■ Exercise requirements:
Read the entries below and pull out each line with the string "normalDuration".

====== Given entries

(** * Scene lifecycle utilities of the three.js portfolio: a shallow embedding

    The development follows the TypeScript sources component by component:
    [ReducedMotion], [PerformanceMonitor], [ResourceDisposer],
    [CameraController], [AssetLoader], the [SceneManager] protocol and
    [InputHandler].

    Conventions.
    - A JavaScript [number] is a rational [Q]; the functions embedded here
      only select, compare, add and divide the numbers they are given.
    - Browser and library state that the code reads (the media query, the
      clock, the renderer counters, the outcome of a network load, the
      animation engine finishing a timeline) is an explicit input or an
      explicit event of a step function.
    - A mutable class instance is a record that every method takes and
      returns. *)

From Stdlib Require Import QArith Qround Qminmax Lqa.
From stdpp Require Import gmap strings list.

Local Open Scope Q_scope.
Local Set Warnings "-register-all,-clear-no-such-hyp".

(** Math.round: the nearest integer, ties towards +infinity. *)
Definition js_round (x : Q) : Q := inject_Z (Qfloor (x + (1 # 2))).

(** [x || 0] on a number that may be missing. *)
Definition or_zero (x : option Q) : Q :=
  match x with Some v => v | None => 0 end.

(* ===================================================================== *)
(** ** ReducedMotion.ts *)
(* ===================================================================== *)

Module ReducedMotion.

(** What the browser exposes: [window] may be missing (server side
    rendering); when present, the media query
    [(prefers-reduced-motion: reduce)] has a live [matches] flag. *)
Record Browser := mkBrowser {
  has_window : bool;
  prefers_reduced : bool
}.

(** The static fields of the class.  [mediaQuery] is either [null] or the
    cached query object; the object is live, so only its presence is state. *)
Record Statics := mkStatics {
  mediaQuery : bool;
  listeners : list nat
}.

Definition initial : Statics := mkStatics false [].

(** [static isReduced(): boolean] *)
Definition isReduced (b : Browser) (s : Statics) : bool * Statics :=
  if negb (has_window b) then (false, s)
  else
    let s' := if mediaQuery s then s else mkStatics true (listeners s) in
    (prefers_reduced b, s').

(** [static getDurationMultiplier(): number] *)
Definition getDurationMultiplier (b : Browser) (s : Statics) : Q * Statics :=
  let '(r, s') := isReduced b s in
  ((if r then 1 # 100 else 1), s').

(** The default value of the parameter [reducedDuration]. *)
Definition default_reducedDuration : Q := 1 # 100.

(** [static getAdjustedDuration(normalDuration, reducedDuration = 0.01)];
    an omitted second argument is [None]. *)
Definition getAdjustedDuration (b : Browser) (s : Statics)
    (normalDuration : Q) (reducedDuration : option Q) : Q * Statics :=
  let rd := match reducedDuration with
            | Some d => d
            | None => default_reducedDuration
            end in
  let '(r, s') := isReduced b s in
  ((if r then rd else normalDuration), s').

(** The preference is active: there is a window and the query matches. *)
Definition active (b : Browser) : bool := has_window b && prefers_reduced b.

Lemma isReduced_active b s : fst (isReduced b s) = active b.
Proof.
  unfold isReduced, active. destruct (has_window b); reflexivity.
Qed.

Lemma one_percent_iff (normal : Q) :
  default_reducedDuration <= (1 # 100) * normal <-> 1 <= normal.
Proof.
  unfold default_reducedDuration. destruct normal as [n d].
  unfold Qle, Qmult. simpl. lia.
Qed.

(** C4, as the claim states it, fails: with the preference active and no
    override, a normal duration of half a second is mapped to the fixed
    0.01 s, which is more than 1% of 0.5 s. *)
Lemma getAdjustedDuration_default_exceeds_one_percent :
  let b := mkBrowser true true in
  let normal := 1 # 2 in
  0 <= normal /\ active b = true /\
  fst (getAdjustedDuration b initial normal None) == 1 # 100 /\
  ~ fst (getAdjustedDuration b initial normal None) <= (1 # 100) * normal.
Proof.
  cbv zeta. split; [discriminate|]. split; [reflexivity|].
  split; [reflexivity|]. vm_compute. intros H; apply H; reflexivity.
Qed.

(** C4 (amended): when the preference is active the result is the
    [reducedDuration] argument, or the fixed default 0.01 when it is
    omitted; that default is at most 1% of [normal] exactly when [normal]
    is at least one second.  When the preference is not active the result
    is exactly [normal]. *)
Theorem getAdjustedDuration_spec (b : Browser) (s : Statics)
    (normal : Q) (override : option Q) :
  (active b = false ->
     fst (getAdjustedDuration b s normal override) = normal) /\
  (active b = true ->
     fst (getAdjustedDuration b s normal override) =
       match override with Some d => d | None => 1 # 100 end) /\
  (active b = true ->
     (fst (getAdjustedDuration b s normal None) <= (1 # 100) * normal
      <-> 1 <= normal)).
Proof.
  assert (E : forall o, fst (getAdjustedDuration b s normal o) =
            if active b
            then match o with Some d => d | None => 1 # 100 end
            else normal).
  { intros o. unfold getAdjustedDuration.
    pose proof (isReduced_active b s) as Ha.
    destruct (isReduced b s) as [r s']. simpl in Ha. subst r.
    destruct (active b); reflexivity. }
  repeat split; try (intros Ha; rewrite E, Ha; reflexivity).
  - rewrite E, H. apply one_percent_iff.
  - rewrite E, H. apply one_percent_iff.
Qed.

Lemma getAdjustedDuration_spec_witness :
  fst (getAdjustedDuration (mkBrowser true false) initial (3 # 5) None)
    = 3 # 5 /\
  fst (getAdjustedDuration (mkBrowser true true) initial (3 # 5) (Some (1 # 20)))
    = 1 # 20.
Proof.
  split.
  - apply (getAdjustedDuration_spec (mkBrowser true false) initial (3 # 5) None).
    reflexivity.
  - apply (getAdjustedDuration_spec (mkBrowser true true) initial (3 # 5)
             (Some (1 # 20))).
    reflexivity.
Defined.

(** *** Subscriptions *)

(** The page state: the class statics and whether [handleChange] is
    registered as the ['change'] listener of the cached media query object.
    ([mediaQuery] is only replaced after [cleanup] has removed the listener
    from the old object, so one flag suffices.) *)
Record Page := mkPage {
  statics : Statics;
  change_listener : bool
}.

============

■ Answer for this exercise:
(** [static getAdjustedDuration(normalDuration, reducedDuration = 0.01)];
    (normalDuration : Q) (reducedDuration : option Q) : Q * Statics :=
  ((if r then rd else normalDuration), s').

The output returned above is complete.